• [TASK DETAILS]: Reproduce the data exactly, leaving nothing out.

Saved data entries:
Lemma invariant_step s s' : invariant s -> step s s' -> invariant s'.
Proof.
  intros (Hn & Hs & Hsig & Hvm) Hstep. destruct Hstep as [c s s' Hrun].
  pose proof (count_nonneg Running (threads s)) as HcR.
  pose proof (count_nonneg Parked (threads s)) as HcP.
  destruct c as [t|t|t|t| | |]; cbn [run] in Hrun.
  - (* join *)
    unfold join in Hrun. destruct (threads s !! t) as [[| |]|] eqn:Hl; try discriminate.
    destruct (suspend_all s) eqn:Hsus; [discriminate|]. injection Hrun as <-.
    unfold invariant. count_step Hl.
    destruct (vm s); destruct Hvm as (Hf & Hrest); try congruence.
    rewrite ?Hsus. repeat split; try lia.
  - (* leave *)
    unfold leave in Hrun. destruct (threads s !! t) as [[| |]|] eqn:Hl; try discriminate.
    pose proof (count_lookup _ _ _ Hl) as Hone.
    destruct (0 <? nthreads s) eqn:Hpos; [|discriminate].
    cbn [suspend_all set_thread] in Hrun. unfold is_synchronized in Hrun.
    cbn [nthreads nthreads_stopped set_thread] in Hrun.
    unfold joined, parked in Hn, Hs.
    destruct (suspend_all s) eqn:Hsus.
    + destruct (vm s) eqn:Hv; destruct Hvm as (Hf & Hrest); try congruence.
      * destruct Hrest as (Hss & [[Hw He]|[Hw Hlt]]); [lia|].
        destruct (Z.leb_spec (nthreads_stopped s) (nthreads s - 1)); [|lia].
        destruct (Z.eqb_spec (nthreads_stopped s) (nthreads s - 1)) as [Heq|Hne];
          injection Hrun as <-; unfold invariant; count_step Hl; rewrite ?Hv, ?Hsus;
          repeat split; try lia; solve [left; lia | right; lia].
      * destruct Hrest as (Hw & He). lia.
    + injection Hrun as <-. unfold invariant. count_step Hl.
      destruct (vm s); destruct Hvm as (Hf & Hrest); try congruence.
      rewrite ?Hsus. repeat split; try lia.
  - (* yield *)
    unfold yield in Hrun. destruct (threads s !! t) as [[| |]|] eqn:Hl; try discriminate.
    pose proof (count_lookup _ _ _ Hl) as Hone.
    unfold joined, parked in Hn, Hs.
    destruct (suspend_all s) eqn:Hsus.
    + unfold is_synchronized in Hrun. cbn [nthreads nthreads_stopped] in Hrun.
      destruct (vm s) eqn:Hv; destruct Hvm as (Hf & Hrest); try congruence.
      * destruct Hrest as (Hss & [[Hw He]|[Hw Hlt]]); [lia|].
        destruct (Z.leb_spec (nthreads_stopped s + 1) (nthreads s)); [|lia].
        destruct (Z.eqb_spec (nthreads_stopped s + 1) (nthreads s)) as [Heq|Hne];
          injection Hrun as <-; unfold invariant; count_step Hl; rewrite ?Hv, ?Hsus;
          repeat split; try lia; solve [left; lia | right; lia].
      * destruct Hrest as (Hw & He). lia.
    + injection Hrun as <-. unfold invariant, joined, parked.
      rewrite Hsus. split; [exact Hn|split; [exact Hs|split; [exact Hsig|exact Hvm]]].
  - (* resume *)
    unfold yield_resume in Hrun.
    destruct (threads s !! t) as [[| |]|] eqn:Hl; try discriminate.
    pose proof (count_lookup _ _ _ Hl) as Hone.
    destruct (suspend_all s) eqn:Hsus; [discriminate|].
    destruct (0 <? nthreads_stopped s); [|discriminate]. injection Hrun as <-.
    unfold invariant. count_step Hl.
    destruct (vm s); destruct Hvm as (Hf & Hrest); try congruence.
    rewrite ?Hsus. repeat split; try lia.
  - (* synchronize *)
    unfold synchronize in Hrun. destruct (vm s) eqn:Hv; try discriminate.
    destruct Hvm as (Hf & Hw). rewrite Hf in Hrun.
    unfold is_synchronized in Hrun. cbn [nthreads nthreads_stopped] in Hrun.
    unfold joined, parked in Hn, Hs.
    destruct (Z.leb_spec (nthreads_stopped s) (nthreads s)); [|lia].
    destruct (Z.eqb_spec (nthreads_stopped s) (nthreads s)) as [Heq|Hne];
      injection Hrun as <-; unfold invariant; count_step Hv; repeat split; try lia;
      solve [left; lia | right; lia].
  - (* the semaphore wait *)
    unfold synchronize_wait in Hrun. destruct (vm s) eqn:Hv; try discriminate.
    destruct Hvm as (Hf & Hss & Hcases).
    destruct (Z.ltb_spec 0 (synchronize_wakeup s)); [|discriminate].
    cbn [suspend_all] in Hrun. rewrite Hf in Hrun.
    unfold is_synchronized in Hrun. cbn [nthreads nthreads_stopped] in Hrun.
    destruct Hcases as [[Hw He]|[Hw Hlt]]; [|lia].
    destruct (Z.leb_spec (nthreads_stopped s) (nthreads s)); [|lia].
    destruct (Z.eqb_spec (nthreads_stopped s) (nthreads s)); [|lia].
    injection Hrun as <-. unfold invariant. count_step Hv. repeat split; try lia.
  - (* desynchronize *)
    unfold desynchronize in Hrun. destruct (vm s) eqn:Hv; try discriminate.
    destruct Hvm as (Hf & Hw & He). rewrite Hf in Hrun.
    unfold is_synchronized in Hrun.
    destruct (Z.leb_spec (nthreads_stopped s) (nthreads s)); [|lia].
    destruct (Z.eqb_spec (nthreads_stopped s) (nthreads s)); [|lia].
    injection Hrun as <-. unfold invariant. count_step Hv. repeat split; try lia.
Qed.

Lemma reachable_invariant n s : reachable n s -> invariant s.
Proof.
  induction 1 as [|s s' _ IH Hstep]; [apply invariant_init|].
  eapply invariant_step; eauto.
Qed.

• [OUTPUT FOR THIS TASK]:
Lemma invariant_step s s' : invariant s -> step s s' -> invariant s'.
Proof.
  intros (Hn & Hs & Hsig & Hvm) Hstep. destruct Hstep as [c s s' Hrun].
  pose proof (count_nonneg Running (threads s)) as HcR.
  pose proof (count_nonneg Parked (threads s)) as HcP.
  destruct c as [t|t|t|t| | |]; cbn [run] in Hrun.
  - (* join *)
    unfold join in Hrun. destruct (threads s !! t) as [[| |]|] eqn:Hl; try discriminate.
    destruct (suspend_all s) eqn:Hsus; [discriminate|]. injection Hrun as <-.
    unfold invariant. count_step Hl.
    destruct (vm s); destruct Hvm as (Hf & Hrest); try congruence.
    rewrite ?Hsus. repeat split; try lia.
  - (* leave *)
    unfold leave in Hrun. destruct (threads s !! t) as [[| |]|] eqn:Hl; try discriminate.
    pose proof (count_lookup _ _ _ Hl) as Hone.
    destruct (0 <? nthreads s) eqn:Hpos; [|discriminate].
    cbn [suspend_all set_thread] in Hrun. unfold is_synchronized in Hrun.
    cbn [nthreads nthreads_stopped set_thread] in Hrun.
    unfold joined, parked in Hn, Hs.
    destruct (suspend_all s) eqn:Hsus.
    + destruct (vm s) eqn:Hv; destruct Hvm as (Hf & Hrest); try congruence.
      * destruct Hrest as (Hss & [[Hw He]|[Hw Hlt]]); [lia|].
        destruct (Z.leb_spec (nthreads_stopped s) (nthreads s - 1)); [|lia].
        destruct (Z.eqb_spec (nthreads_stopped s) (nthreads s - 1)) as [Heq|Hne];
          injection Hrun as <-; unfold invariant; count_step Hl; rewrite ?Hv, ?Hsus;
          repeat split; try lia; solve [left; lia | right; lia].
      * destruct Hrest as (Hw & He). lia.
    + injection Hrun as <-. unfold invariant. count_step Hl.
      destruct (vm s); destruct Hvm as (Hf & Hrest); try congruence.
      rewrite ?Hsus. repeat split; try lia.
  - (* yield *)
    unfold yield in Hrun. destruct (threads s !! t) as [[| |]|] eqn:Hl; try discriminate.
    pose proof (count_lookup _ _ _ Hl) as Hone.
    unfold joined, parked in Hn, Hs.
    destruct (suspend_all s) eqn:Hsus.
    + unfold is_synchronized in Hrun. cbn [nthreads nthreads_stopped] in Hrun.
      destruct (vm s) eqn:Hv; destruct Hvm as (Hf & Hrest); try congruence.
      * destruct Hrest as (Hss & [[Hw He]|[Hw Hlt]]); [lia|].
        destruct (Z.leb_spec (nthreads_stopped s + 1) (nthreads s)); [|lia].
        destruct (Z.eqb_spec (nthreads_stopped s + 1) (nthreads s)) as [Heq|Hne];
          injection Hrun as <-; unfold invariant; count_step Hl; rewrite ?Hv, ?Hsus;
          repeat split; try lia; solve [left; lia | right; lia].
      * destruct Hrest as (Hw & He). lia.
    + injection Hrun as <-. unfold invariant, joined, parked.
      rewrite Hsus. split; [exact Hn|split; [exact Hs|split; [exact Hsig|exact Hvm]]].
  - (* resume *)
    unfold yield_resume in Hrun.
    destruct (threads s !! t) as [[| |]|] eqn:Hl; try discriminate.
    pose proof (count_lookup _ _ _ Hl) as Hone.
    destruct (suspend_all s) eqn:Hsus; [discriminate|].
    destruct (0 <? nthreads_stopped s); [|discriminate]. injection Hrun as <-.
    unfold invariant. count_step Hl.
    destruct (vm s); destruct Hvm as (Hf & Hrest); try congruence.
    rewrite ?Hsus. repeat split; try lia.
  - (* synchronize *)
    unfold synchronize in Hrun. destruct (vm s) eqn:Hv; try discriminate.
    destruct Hvm as (Hf & Hw). rewrite Hf in Hrun.
    unfold is_synchronized in Hrun. cbn [nthreads nthreads_stopped] in Hrun.
    unfold joined, parked in Hn, Hs.
    destruct (Z.leb_spec (nthreads_stopped s) (nthreads s)); [|lia].
    destruct (Z.eqb_spec (nthreads_stopped s) (nthreads s)) as [Heq|Hne];
      injection Hrun as <-; unfold invariant; count_step Hv; repeat split; try lia;
      solve [left; lia | right; lia].
  - (* the semaphore wait *)
    unfold synchronize_wait in Hrun. destruct (vm s) eqn:Hv; try discriminate.
    destruct Hvm as (Hf & Hss & Hcases).
    destruct (Z.ltb_spec 0 (synchronize_wakeup s)); [|discriminate].
    cbn [suspend_all] in Hrun. rewrite Hf in Hrun.
    unfold is_synchronized in Hrun. cbn [nthreads nthreads_stopped] in Hrun.
    destruct Hcases as [[Hw He]|[Hw Hlt]]; [|lia].
    destruct (Z.leb_spec (nthreads_stopped s) (nthreads s)); [|lia].
    destruct (Z.eqb_spec (nthreads_stopped s) (nthreads s)); [|lia].
    injection Hrun as <-. unfold invariant. count_step Hv. repeat split; try lia.
  - (* desynchronize *)
    unfold desynchronize in Hrun. destruct (vm s) eqn:Hv; try discriminate.
    destruct Hvm as (Hf & Hw & He). rewrite Hf in Hrun.
    unfold is_synchronized in Hrun.
    destruct (Z.leb_spec (nthreads_stopped s) (nthreads s)); [|lia].
    destruct (Z.eqb_spec (nthreads_stopped s) (nthreads s)); [|lia].
    injection Hrun as <-. unfold invariant. count_step Hv. repeat split; try lia.
Qed.

Lemma reachable_invariant n s : reachable n s -> invariant s.
Proof.
  induction 1 as [|s s' _ IH Hstep]; [apply invariant_init|].
  eapply invariant_step; eauto.
Qed.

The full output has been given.